**Exercise directions**
Print out the records precisely, keeping each line identical to its source.

START Task data

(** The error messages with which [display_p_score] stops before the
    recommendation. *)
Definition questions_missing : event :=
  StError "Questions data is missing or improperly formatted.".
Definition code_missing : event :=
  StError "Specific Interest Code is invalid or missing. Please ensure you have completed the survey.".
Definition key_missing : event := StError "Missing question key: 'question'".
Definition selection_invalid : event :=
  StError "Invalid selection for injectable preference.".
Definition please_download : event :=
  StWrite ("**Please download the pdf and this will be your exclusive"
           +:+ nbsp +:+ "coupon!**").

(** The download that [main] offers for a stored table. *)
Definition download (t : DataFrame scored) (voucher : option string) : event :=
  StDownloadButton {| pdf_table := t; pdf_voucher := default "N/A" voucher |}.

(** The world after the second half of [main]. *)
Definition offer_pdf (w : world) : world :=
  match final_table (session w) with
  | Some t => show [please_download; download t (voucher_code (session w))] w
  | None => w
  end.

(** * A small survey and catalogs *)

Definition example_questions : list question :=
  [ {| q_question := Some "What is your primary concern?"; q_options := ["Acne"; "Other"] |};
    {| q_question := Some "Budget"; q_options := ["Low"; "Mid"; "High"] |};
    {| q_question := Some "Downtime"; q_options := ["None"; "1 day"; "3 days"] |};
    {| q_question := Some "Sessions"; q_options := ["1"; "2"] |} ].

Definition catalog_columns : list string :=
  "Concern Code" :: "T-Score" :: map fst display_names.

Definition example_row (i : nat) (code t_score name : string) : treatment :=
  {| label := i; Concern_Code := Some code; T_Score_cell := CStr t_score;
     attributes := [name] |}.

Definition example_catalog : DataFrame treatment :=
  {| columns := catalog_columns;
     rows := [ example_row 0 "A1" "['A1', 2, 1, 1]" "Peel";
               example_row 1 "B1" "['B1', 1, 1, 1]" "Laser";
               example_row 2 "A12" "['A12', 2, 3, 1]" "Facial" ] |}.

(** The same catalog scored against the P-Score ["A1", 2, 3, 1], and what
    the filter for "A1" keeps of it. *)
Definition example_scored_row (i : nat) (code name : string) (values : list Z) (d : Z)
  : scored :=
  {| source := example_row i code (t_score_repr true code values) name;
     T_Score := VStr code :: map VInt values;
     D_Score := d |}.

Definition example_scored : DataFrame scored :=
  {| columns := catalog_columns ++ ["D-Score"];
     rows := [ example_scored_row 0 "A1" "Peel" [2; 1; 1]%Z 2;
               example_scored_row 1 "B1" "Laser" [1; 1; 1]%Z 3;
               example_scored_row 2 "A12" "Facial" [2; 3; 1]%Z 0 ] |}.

END Task data

**Response below**
(** The error messages with which [display_p_score] stops before the
    recommendation. *)
Definition questions_missing : event :=
  StError "Questions data is missing or improperly formatted.".
Definition code_missing : event :=
  StError "Specific Interest Code is invalid or missing. Please ensure you have completed the survey.".
Definition key_missing : event := StError "Missing question key: 'question'".
Definition selection_invalid : event :=
  StError "Invalid selection for injectable preference.".
Definition please_download : event :=
  StWrite ("**Please download the pdf and this will be your exclusive"
           +:+ nbsp +:+ "coupon!**").

(** The download that [main] offers for a stored table. *)
Definition download (t : DataFrame scored) (voucher : option string) : event :=
  StDownloadButton {| pdf_table := t; pdf_voucher := default "N/A" voucher |}.

(** The world after the second half of [main]. *)
Definition offer_pdf (w : world) : world :=
  match final_table (session w) with
  | Some t => show [please_download; download t (voucher_code (session w))] w
  | None => w
  end.

(** * A small survey and catalogs *)

Definition example_questions : list question :=
  [ {| q_question := Some "What is your primary concern?"; q_options := ["Acne"; "Other"] |};
    {| q_question := Some "Budget"; q_options := ["Low"; "Mid"; "High"] |};
    {| q_question := Some "Downtime"; q_options := ["None"; "1 day"; "3 days"] |};
    {| q_question := Some "Sessions"; q_options := ["1"; "2"] |} ].

Definition catalog_columns : list string :=
  "Concern Code" :: "T-Score" :: map fst display_names.

Definition example_row (i : nat) (code t_score name : string) : treatment :=
  {| label := i; Concern_Code := Some code; T_Score_cell := CStr t_score;
     attributes := [name] |}.

Definition example_catalog : DataFrame treatment :=
  {| columns := catalog_columns;
     rows := [ example_row 0 "A1" "['A1', 2, 1, 1]" "Peel";
               example_row 1 "B1" "['B1', 1, 1, 1]" "Laser";
               example_row 2 "A12" "['A12', 2, 3, 1]" "Facial" ] |}.

(** The same catalog scored against the P-Score ["A1", 2, 3, 1], and what
    the filter for "A1" keeps of it. *)
Definition example_scored_row (i : nat) (code name : string) (values : list Z) (d : Z)
  : scored :=
  {| source := example_row i code (t_score_repr true code values) name;
     T_Score := VStr code :: map VInt values;
     D_Score := d |}.

Definition example_scored : DataFrame scored :=
  {| columns := catalog_columns ++ ["D-Score"];
     rows := [ example_scored_row 0 "A1" "Peel" [2; 1; 1]%Z 2;
               example_scored_row 1 "B1" "Laser" [1; 1; 1]%Z 3;
               example_scored_row 2 "A12" "Facial" [2; 3; 1]%Z 0 ] |}.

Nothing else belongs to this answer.